◆ Problem to work on: Everything from the line containing "- destruct I as [I1 I2 I3 I4 I5 I6 I7];" to the close of the records below should be output exactly, line by line, with no other lines given.

◆ Given records:
Content starts

Lemma reg_inv_step w w' : reg_step w w' -> reg_inv w -> reg_inv w'.
Proof.
  destruct 1 as [ts cs ck sp rg now id secret i ts' r Hnew Hr|ts cs ck sp rg now id org ts' e Hr
    |ts cs ck sp rg now raw req t Hr|ts cs ck sp rg now id req ts' Hck Hr|ts cs ck sp1 id req sp2 rg env cs0 cs1 e Hr
    |ts cs ck sp1 id req sp2 rg env cs' c Hr|ts cs ck sp rg env req anonymous cs' r Hr]; intros I.
  - by eapply reg_inv_create.
  - revert Hr. unfold RevokeRegistrationToken. destruct (ts !! id) as [t|] eqn:Et; [|by intros [= <- _]].
    destruct (owned_by org t); [|by intros [= <- _]]. simpl. unfold revoke_row. rewrite Et.
    case_bool_decide; [|by intros [= <- _]]. intros [= <- _]. pose proof (ri_max _ I id t Et). eapply reg_inv_update; eauto.
    + by repeat split.
    + simpl in *. lia.
    + intros j. simpl. case_bool_decide; lia.
  - destruct I as [I1 I2 I3 I4 I5 I6 I7]. simpl in *. constructor; simpl; try done.
    intros j r [[= -> ->]|?]%elem_of_cons; [|eauto]. revert Hr. unfold redeem_checks.
    destruct (String.prefix _ raw); [|done]. unfold RegistrationTokenByHash.
    destruct (List.find _ _) as [[k u]|] eqn:Ef; [|done]. simpl. destruct (token_active u now); [|done].
    destruct (registrationWithinScope u req) eqn:Ew; [|done]. intros [= <-].
    apply find_some in Ef as [Ef%list_elem_of_In _]. apply elem_of_map_to_list in Ef. pose proof (I1 _ _ Ef) as <-. eauto.
  - revert Hr. unfold redeem_row. destruct (ts !! id) as [t|] eqn:Et; [|done]. destruct (token_active t now) eqn:Ea; [|done].
    intros [= <-]. unfold token_active in Ea. bool_prop. eapply reg_inv_update; eauto.
    + by repeat split.
    + simpl. lia.
    + intros j. rewrite count_id_cons. simpl. repeat case_bool_decide; simplify_eq; lia.
    + intros j r [[= -> ->]|?]%elem_of_cons; eauto.
  - unfold RefundRegistrationToken, refund_row. destruct (ri_spent _ I id req) as (t & Et & _); [simpl; set_solver|].
    simpl in Et. rewrite Et. pose proof (ri_uses _ I id t Et) as Hu. pose proof (ri_max _ I id t Et) as Hmax. simpl in *.
    rewrite count_id_middle, bool_decide_true in Hu by done.
    pose proof (count_id_nonneg id (sp1 ++ sp2)). pose proof (count_id_nonneg id rg).
    rewrite (proj2 (Z.ltb_lt 0 (tk_uses t))) by lia. eapply reg_inv_update; eauto.
    + by repeat split.
    + simpl. lia.
    + intros j. rewrite count_id_middle. simpl. repeat case_bool_decide; simplify_eq; lia.
    + intros j r Hj. left. set_solver.
  - destruct (ri_spent _ I id req) as (t & Et & Hw); [simpl; set_solver|]. simpl in Et.
    destruct (registered_capped _ _ _ _ _ t Hr Hw) as (o & Ho & Hcap).
    destruct I as [I1 I2 I3 I4 I5 I6 I7]; simpl in *. constructor; simpl; try done.
    + intros j u Hj. specialize (I3 j u Hj). rewrite count_id_middle in I3. rewrite count_id_cons. lia.
    + intros j Hj. destruct (I4 j Hj) as [Hc1 Hc2]. rewrite count_id_middle in Hc1. rewrite count_id_cons.
      pose proof (count_id_nonneg j (sp1 ++ sp2)). case_bool_decide; lia.
    + intros j r Hj. apply I6. set_solver.
    + intros j cid [[= -> ->]|Hj]%elem_of_cons; [exists t, o; done|]. revert j cid Hj. apply (caps_kept_registered ts ts cs); [apply caps_kept_refl| |done].
      intros cid o'. by eapply RegisterClient_kept.
  - destruct I as [I1 I2 I3 I4 I5 I6 I7]; simpl in *. constructor; simpl; try done.
    apply (caps_kept_registered ts ts cs); [apply caps_kept_refl| |done]. intros cid o'. by eapply RegisterClient_kept.
Qed.

Lemma reg_inv_reachable w : rtc reg_step reg_world0 w -> reg_inv w.
Proof.
  intros Hw. assert (Hs : reg_inv reg_world0) by (constructor; simpl; set_solver).
  induction Hw as [w|w1 w2 w3 Hstep _ IH]; [done|]. apply IH. by eapply reg_inv_step.
Qed.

Content ends

◆ Your response:
  - destruct I as [I1 I2 I3 I4 I5 I6 I7]; simpl in *. constructor; simpl; try done.
    apply (caps_kept_registered ts ts cs); [apply caps_kept_refl| |done]. intros cid o'. by eapply RegisterClient_kept.
Qed.

Lemma reg_inv_reachable w : rtc reg_step reg_world0 w -> reg_inv w.
Proof.
  intros Hw. assert (Hs : reg_inv reg_world0) by (constructor; simpl; set_solver).
  induction Hw as [w|w1 w2 w3 Hstep _ IH]; [done|]. apply IH. by eapply reg_inv_step.
Qed.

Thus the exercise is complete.